Django 1.5 has "full" Python 3 support, at least from a technical level. It's
done, works, is well-tested. I'm planning on putting a Django 1.5 / Python 3.3
site into production later this year. So in that sense it's "done" now.

However, we sorta have to hedge our bets in terms of what we recommend
_others_ do.

We have a pretty serious backwards-compatibility promise, and we're not 100%
certainly we've nailed down all the Python 3 APIs perfectly. There's a small
(but non-zero) chance something might need to change between 1.5 and 1.6; we
want the ability to make that change backwards-incompatible (for Python 3
users) if possible.

Similarly, there's a small (but again non-zero) chance that there's a serious
bug or three in the Python 3 support. We don't want people getting bitten.
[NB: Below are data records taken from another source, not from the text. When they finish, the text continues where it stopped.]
(* ===== verification/Frame.v ===== *)
(** * What an operation leaves alone

    [keeps obs m]: a run of [m] that returns leaves [obs] of the state as it
    was.  The lemmas follow the combinators of the state monad; each component
    adds its own operations to the hint database. *)

From S2P Require Import Prelude.

Module Frame.

Definition keeps {S V A} (obs : S -> V) (m : M S A) : Prop :=
  forall s a s', m s = Ok (a, s') -> obs s' = obs s.

Section combinators.
Context {S V : Type} (obs : S -> V).

Lemma keeps_bind {A C} (m : M S A) (k : A -> M S C) :
  keeps obs m -> (forall a, keeps obs (k a)) -> keeps obs (m ≫= k).
Proof. intros Hm Hk s c s' H. inv_run. etrans; [by eapply Hk|by eapply Hm]. Qed.

Lemma keeps_ret {A} (a : A) : keeps obs (mret a).
Proof. intros s b s' H. by inv_run. Qed.

Lemma keeps_get : keeps obs get.
Proof. intros s b s' H. by injection H as -> ->. Qed.

Lemma keeps_gets {A} (g : S -> A) : keeps obs (gets g).
Proof. intros s b s' H. by inv_run. Qed.

Lemma keeps_lift {A} (r : result A) : keeps obs (lift r).
Proof. intros s b s' H. by inv_run. Qed.

Lemma keeps_fail {A} e : keeps obs (fail e : M S A).
Proof. done. Qed.

Lemma keeps_assert b site : keeps obs (assert_ b site).
Proof. intros s a s' H. by inv_run. Qed.

Lemma keeps_if {A} (b : bool) (m k : M S A) :
  keeps obs m -> keeps obs k -> keeps obs (if b then m else k).
Proof. by destruct b. Qed.

Lemma keeps_when b (m : M S unit) : keeps obs m -> keeps obs (when b m).
Proof. intros H. apply keeps_if; [done|]. apply keeps_ret. Qed.

Lemma keeps_modify g : (forall s, obs (g s) = obs s) -> keeps obs (modify g).
Proof. intros Hg s a s' H. by inv_run. Qed.

Lemma keeps_for_each {A} (l : list A) (body : A -> M S unit) :
  (forall a, keeps obs (body a)) -> keeps obs (for_each l body).
Proof.
  intros H. induction l as [|a l IH]; cbn [for_each]; [apply keeps_ret|].
  by apply keeps_bind.
Qed.

Lemma keeps_foldl {A B} (l : list A) (g : M S B -> A -> M S B) m :
  keeps obs m -> (forall m a, keeps obs m -> keeps obs (g m a)) -> keeps obs (foldl g m l).
Proof.
  intros Hm Hg. revert m Hm. induction l as [|a l IH]; intros m Hm; [done|]. apply IH. auto.
Qed.
End combinators.

Create HintDb keeps.
#[export] Hint Resolve keeps_ret keeps_get keeps_gets keeps_lift keeps_fail keeps_assert : keeps.

End Frame.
Finally, much of the "good stuff" in Django-land is actually in third-party
apps, many of which don't yet support Python 3. This puts a pretty big
obstacle in the way of a Django/Py3 site -- most real-world sites use a ton of
third-party stuff. So to use Django on Py3 right now you'll need to make a
bunch of "should I DIY this component or port it to py3 and submit a patch?"
decisions.

In the case of the site I mentioned up top these are tradeoffs I'm willing to
make. I know Django well enough to not be worried about potential bugs or
backwards-incompatibilities, and I have the luxury on this project of getting
to work on py3 patches as part of the deal.

Most people won't be so lucky, though, so we expect the majority of Django
users to wait until 1.6 to start seriously using Py3.

We don't have a firm timeline yet. I'm guessing something like 6-9 months for
1.6, but that depends on a lot of different things. It could be longer, as
much as a year, or possibly even as short as 3-4 months. We'll see :)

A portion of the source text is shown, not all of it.